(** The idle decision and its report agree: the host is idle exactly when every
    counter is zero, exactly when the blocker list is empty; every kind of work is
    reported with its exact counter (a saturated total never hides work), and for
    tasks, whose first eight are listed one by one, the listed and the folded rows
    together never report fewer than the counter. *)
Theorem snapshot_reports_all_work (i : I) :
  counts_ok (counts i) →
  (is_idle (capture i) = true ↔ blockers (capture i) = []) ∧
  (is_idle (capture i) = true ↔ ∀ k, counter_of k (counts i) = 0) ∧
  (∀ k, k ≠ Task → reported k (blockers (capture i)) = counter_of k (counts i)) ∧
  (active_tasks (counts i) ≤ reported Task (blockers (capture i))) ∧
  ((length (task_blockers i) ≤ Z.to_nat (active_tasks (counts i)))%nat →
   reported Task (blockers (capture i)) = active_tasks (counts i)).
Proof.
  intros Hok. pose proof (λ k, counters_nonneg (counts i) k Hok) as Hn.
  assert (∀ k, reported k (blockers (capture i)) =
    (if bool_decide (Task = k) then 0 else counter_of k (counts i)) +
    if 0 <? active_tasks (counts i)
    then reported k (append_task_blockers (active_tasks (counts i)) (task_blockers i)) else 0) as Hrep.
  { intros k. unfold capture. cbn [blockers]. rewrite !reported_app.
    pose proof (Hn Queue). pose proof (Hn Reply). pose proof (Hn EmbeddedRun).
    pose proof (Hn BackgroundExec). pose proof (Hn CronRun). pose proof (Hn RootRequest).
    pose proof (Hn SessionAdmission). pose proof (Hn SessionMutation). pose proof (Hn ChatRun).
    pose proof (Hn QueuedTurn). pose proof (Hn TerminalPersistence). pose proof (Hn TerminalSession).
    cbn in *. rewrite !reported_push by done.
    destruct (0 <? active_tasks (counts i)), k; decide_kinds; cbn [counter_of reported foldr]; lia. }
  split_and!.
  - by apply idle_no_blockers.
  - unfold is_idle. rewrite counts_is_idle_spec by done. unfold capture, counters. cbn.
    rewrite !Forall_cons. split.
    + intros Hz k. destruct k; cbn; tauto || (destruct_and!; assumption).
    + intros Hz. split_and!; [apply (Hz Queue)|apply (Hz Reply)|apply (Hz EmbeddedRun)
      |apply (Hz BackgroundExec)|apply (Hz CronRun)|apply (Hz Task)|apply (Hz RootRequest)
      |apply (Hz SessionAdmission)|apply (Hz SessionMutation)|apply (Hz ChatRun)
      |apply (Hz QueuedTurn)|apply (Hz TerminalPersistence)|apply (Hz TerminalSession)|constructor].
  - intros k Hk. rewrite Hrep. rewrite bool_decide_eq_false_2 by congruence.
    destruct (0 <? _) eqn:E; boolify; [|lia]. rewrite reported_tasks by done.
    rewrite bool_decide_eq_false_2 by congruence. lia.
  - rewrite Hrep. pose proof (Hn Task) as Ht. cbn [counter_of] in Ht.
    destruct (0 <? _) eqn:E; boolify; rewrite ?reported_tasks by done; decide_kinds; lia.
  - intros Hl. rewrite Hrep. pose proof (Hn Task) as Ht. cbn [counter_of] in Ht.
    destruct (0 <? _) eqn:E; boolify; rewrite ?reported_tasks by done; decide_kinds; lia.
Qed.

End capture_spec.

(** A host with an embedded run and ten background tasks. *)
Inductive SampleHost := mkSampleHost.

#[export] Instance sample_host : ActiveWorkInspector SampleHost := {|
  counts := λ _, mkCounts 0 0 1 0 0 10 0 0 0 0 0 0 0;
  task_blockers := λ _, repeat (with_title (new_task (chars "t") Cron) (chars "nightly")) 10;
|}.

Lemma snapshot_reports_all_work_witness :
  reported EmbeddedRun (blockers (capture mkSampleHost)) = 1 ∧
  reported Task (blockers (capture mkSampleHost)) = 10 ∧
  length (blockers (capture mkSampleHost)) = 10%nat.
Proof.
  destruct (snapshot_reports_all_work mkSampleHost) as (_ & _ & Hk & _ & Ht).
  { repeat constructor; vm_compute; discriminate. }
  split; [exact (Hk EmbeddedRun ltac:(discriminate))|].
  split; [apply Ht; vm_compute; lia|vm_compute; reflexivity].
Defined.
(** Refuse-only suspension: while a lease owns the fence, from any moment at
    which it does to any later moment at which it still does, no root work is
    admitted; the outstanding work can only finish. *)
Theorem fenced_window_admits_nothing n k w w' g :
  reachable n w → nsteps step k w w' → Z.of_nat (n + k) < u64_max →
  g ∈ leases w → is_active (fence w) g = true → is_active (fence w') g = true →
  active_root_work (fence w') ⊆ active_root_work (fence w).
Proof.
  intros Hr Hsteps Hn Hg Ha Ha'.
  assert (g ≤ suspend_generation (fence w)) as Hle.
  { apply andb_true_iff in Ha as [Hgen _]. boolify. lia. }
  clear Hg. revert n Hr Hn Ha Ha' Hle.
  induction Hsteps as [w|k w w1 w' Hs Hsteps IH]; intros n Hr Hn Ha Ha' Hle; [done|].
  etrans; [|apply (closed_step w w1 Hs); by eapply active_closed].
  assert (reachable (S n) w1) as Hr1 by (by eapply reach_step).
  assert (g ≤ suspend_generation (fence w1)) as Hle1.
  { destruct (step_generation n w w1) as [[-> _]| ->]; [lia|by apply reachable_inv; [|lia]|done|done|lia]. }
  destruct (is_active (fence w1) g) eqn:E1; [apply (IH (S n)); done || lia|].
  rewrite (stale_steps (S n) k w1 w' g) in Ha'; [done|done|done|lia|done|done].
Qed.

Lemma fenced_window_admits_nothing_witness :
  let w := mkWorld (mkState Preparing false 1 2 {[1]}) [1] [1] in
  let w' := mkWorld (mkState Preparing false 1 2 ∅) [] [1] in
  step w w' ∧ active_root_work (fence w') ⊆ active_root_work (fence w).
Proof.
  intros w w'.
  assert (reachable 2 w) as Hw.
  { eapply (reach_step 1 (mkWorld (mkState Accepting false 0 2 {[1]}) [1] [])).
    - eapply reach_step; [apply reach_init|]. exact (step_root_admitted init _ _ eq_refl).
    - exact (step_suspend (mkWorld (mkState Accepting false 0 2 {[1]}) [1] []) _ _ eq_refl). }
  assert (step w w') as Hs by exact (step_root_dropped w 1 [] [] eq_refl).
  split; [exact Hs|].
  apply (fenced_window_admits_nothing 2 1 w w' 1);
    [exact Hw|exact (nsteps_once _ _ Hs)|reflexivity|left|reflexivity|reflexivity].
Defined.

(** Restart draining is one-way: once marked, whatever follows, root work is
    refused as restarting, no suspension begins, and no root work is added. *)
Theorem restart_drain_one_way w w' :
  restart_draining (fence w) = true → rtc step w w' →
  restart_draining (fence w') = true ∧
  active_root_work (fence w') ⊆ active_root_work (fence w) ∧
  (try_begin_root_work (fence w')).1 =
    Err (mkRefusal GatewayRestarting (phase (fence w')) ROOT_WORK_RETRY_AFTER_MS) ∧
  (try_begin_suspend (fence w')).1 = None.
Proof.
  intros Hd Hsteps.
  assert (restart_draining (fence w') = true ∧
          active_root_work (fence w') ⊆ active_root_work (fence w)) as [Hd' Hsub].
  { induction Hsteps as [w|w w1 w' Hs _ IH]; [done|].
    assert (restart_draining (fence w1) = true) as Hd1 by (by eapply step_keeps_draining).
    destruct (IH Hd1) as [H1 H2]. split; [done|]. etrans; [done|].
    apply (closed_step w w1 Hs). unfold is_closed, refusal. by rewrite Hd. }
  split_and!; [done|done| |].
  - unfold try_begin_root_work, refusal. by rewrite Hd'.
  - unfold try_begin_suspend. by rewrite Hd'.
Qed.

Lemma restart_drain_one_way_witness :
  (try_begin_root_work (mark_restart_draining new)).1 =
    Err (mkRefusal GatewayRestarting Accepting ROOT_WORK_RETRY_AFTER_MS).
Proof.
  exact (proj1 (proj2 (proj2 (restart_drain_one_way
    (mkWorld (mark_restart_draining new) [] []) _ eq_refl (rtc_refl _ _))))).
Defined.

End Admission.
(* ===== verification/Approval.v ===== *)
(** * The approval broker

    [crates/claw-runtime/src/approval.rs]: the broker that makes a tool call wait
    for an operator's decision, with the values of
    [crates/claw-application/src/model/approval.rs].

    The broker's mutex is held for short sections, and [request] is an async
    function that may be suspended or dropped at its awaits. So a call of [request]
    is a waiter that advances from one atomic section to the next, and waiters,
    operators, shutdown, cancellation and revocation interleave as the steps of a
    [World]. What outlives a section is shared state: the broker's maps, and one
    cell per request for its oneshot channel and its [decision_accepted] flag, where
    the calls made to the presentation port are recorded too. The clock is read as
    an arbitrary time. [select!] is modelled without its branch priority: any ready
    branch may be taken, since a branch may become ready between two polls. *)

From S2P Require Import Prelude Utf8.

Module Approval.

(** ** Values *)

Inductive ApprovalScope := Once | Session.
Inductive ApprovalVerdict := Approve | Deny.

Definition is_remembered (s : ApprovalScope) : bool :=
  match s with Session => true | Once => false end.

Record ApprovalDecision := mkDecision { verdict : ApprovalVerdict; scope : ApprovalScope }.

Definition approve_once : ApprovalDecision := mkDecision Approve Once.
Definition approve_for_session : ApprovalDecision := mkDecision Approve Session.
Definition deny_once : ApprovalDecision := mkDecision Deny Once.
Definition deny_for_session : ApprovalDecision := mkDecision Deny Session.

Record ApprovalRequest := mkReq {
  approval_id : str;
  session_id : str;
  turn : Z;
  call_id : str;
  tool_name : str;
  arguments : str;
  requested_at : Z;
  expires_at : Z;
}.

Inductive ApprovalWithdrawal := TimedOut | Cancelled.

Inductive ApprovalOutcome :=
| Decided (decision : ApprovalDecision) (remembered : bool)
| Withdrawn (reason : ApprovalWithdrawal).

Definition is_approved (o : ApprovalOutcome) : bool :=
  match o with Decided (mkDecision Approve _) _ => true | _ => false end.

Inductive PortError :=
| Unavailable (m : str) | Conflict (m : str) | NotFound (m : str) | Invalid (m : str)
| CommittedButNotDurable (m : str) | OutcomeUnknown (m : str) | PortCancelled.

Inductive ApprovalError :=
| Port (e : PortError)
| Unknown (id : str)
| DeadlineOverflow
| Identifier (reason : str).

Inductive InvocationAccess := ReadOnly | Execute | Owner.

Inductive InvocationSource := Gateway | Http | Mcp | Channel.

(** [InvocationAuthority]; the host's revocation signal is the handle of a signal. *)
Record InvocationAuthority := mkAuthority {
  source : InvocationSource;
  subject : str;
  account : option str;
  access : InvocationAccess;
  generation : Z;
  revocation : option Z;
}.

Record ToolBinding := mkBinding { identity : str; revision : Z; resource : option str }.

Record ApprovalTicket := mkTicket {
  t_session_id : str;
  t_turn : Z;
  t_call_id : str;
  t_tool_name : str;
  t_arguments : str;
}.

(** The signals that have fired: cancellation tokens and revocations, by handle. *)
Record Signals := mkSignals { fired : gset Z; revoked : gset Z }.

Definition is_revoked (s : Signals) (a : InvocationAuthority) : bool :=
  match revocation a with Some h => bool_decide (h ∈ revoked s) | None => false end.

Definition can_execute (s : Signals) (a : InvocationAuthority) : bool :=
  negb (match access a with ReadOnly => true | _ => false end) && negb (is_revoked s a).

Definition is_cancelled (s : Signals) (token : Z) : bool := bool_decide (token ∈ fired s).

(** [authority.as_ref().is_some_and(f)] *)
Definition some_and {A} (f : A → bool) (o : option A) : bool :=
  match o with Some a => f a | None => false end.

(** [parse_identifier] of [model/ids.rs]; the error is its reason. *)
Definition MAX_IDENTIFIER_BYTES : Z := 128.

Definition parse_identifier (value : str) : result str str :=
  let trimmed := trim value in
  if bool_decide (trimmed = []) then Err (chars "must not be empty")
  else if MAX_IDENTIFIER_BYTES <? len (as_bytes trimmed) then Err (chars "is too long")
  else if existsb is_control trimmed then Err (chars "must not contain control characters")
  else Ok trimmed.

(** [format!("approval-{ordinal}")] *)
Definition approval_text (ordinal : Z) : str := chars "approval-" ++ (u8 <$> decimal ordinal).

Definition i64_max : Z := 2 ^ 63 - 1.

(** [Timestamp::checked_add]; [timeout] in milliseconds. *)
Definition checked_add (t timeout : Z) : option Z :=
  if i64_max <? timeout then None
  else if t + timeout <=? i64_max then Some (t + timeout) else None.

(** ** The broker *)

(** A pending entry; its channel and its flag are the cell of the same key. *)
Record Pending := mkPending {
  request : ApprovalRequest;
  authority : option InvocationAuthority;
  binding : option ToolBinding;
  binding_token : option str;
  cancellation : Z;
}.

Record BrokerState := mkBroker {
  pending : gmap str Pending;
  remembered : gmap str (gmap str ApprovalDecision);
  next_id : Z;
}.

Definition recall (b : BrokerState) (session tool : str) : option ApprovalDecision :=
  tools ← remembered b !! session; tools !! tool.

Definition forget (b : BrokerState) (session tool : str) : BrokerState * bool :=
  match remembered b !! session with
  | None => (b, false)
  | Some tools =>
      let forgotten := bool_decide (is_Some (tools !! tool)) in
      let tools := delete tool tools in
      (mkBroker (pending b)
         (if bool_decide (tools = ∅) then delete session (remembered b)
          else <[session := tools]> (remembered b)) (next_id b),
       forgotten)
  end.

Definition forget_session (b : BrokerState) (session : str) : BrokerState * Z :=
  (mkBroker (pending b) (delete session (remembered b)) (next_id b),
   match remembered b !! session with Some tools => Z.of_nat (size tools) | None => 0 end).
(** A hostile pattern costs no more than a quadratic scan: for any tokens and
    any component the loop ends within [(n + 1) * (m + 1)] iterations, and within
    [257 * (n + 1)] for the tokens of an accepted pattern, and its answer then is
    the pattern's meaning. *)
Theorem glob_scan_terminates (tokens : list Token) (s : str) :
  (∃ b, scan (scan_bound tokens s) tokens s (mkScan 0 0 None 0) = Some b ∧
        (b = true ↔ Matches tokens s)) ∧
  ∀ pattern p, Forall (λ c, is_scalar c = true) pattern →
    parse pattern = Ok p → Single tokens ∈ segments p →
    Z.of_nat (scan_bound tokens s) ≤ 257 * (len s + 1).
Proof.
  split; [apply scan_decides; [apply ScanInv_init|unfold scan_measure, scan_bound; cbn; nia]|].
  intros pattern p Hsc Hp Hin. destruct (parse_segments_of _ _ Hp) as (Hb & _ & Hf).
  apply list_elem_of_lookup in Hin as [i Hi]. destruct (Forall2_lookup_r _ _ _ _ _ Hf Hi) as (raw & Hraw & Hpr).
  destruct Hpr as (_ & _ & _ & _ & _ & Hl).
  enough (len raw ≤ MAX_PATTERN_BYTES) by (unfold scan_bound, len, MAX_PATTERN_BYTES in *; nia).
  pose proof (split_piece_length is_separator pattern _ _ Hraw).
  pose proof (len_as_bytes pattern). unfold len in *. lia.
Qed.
===============
■ Exercise objective ■
Since only lines holding the word "Hsteps" matter, count them in the data above and report the number alone.

■ Task response ■
4